— Your assignment —
Locate and copy each line in the data that contains the word "test".

— Dataset entries —
=== Section Start ===

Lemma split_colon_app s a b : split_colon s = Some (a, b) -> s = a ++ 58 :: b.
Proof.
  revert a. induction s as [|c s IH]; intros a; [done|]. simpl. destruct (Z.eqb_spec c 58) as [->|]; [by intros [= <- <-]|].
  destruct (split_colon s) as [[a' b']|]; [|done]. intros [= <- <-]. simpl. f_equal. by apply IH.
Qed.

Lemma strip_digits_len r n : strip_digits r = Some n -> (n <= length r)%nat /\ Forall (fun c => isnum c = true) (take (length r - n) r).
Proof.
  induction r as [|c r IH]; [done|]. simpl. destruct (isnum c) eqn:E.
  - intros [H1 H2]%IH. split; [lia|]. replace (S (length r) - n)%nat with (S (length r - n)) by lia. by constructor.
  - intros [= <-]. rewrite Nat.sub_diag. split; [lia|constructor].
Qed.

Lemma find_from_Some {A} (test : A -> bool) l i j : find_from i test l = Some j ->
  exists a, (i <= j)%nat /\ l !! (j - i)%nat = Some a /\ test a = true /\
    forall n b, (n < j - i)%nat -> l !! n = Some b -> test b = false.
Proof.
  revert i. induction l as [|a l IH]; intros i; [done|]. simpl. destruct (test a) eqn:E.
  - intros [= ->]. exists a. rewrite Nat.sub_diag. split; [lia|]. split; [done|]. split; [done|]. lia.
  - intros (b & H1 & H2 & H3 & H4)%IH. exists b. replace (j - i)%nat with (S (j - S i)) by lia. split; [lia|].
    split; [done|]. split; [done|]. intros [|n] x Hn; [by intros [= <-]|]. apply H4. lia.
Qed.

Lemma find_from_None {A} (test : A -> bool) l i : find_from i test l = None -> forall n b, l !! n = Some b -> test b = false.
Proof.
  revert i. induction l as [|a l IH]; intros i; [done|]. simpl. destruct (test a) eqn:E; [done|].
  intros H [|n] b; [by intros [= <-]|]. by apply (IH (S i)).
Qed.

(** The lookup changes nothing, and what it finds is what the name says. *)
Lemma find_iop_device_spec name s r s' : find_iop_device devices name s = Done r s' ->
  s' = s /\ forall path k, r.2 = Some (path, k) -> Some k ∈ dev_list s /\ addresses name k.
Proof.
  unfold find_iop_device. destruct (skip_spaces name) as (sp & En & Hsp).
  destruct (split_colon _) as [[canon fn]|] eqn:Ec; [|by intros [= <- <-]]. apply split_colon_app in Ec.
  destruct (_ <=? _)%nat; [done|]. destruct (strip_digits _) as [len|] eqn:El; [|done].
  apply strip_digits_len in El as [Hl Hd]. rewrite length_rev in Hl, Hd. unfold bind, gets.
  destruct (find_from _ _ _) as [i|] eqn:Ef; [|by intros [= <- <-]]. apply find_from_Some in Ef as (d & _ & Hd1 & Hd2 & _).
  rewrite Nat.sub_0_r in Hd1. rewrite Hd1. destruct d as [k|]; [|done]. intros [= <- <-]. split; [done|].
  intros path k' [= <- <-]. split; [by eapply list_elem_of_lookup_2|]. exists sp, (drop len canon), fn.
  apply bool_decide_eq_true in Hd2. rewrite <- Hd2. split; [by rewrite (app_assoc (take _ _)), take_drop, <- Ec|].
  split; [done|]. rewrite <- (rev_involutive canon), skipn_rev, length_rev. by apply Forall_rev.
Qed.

=== Section End ===

— Task answer —
Lemma find_from_Some {A} (test : A -> bool) l i j : find_from i test l = Some j ->
  exists a, (i <= j)%nat /\ l !! (j - i)%nat = Some a /\ test a = true /\
    forall n b, (n < j - i)%nat -> l !! n = Some b -> test b = false.
  revert i. induction l as [|a l IH]; intros i; [done|]. simpl. destruct (test a) eqn:E.
Lemma find_from_None {A} (test : A -> bool) l i : find_from i test l = None -> forall n b, l !! n = Some b -> test b = false.
  revert i. induction l as [|a l IH]; intros i; [done|]. simpl. destruct (test a) eqn:E; [done|].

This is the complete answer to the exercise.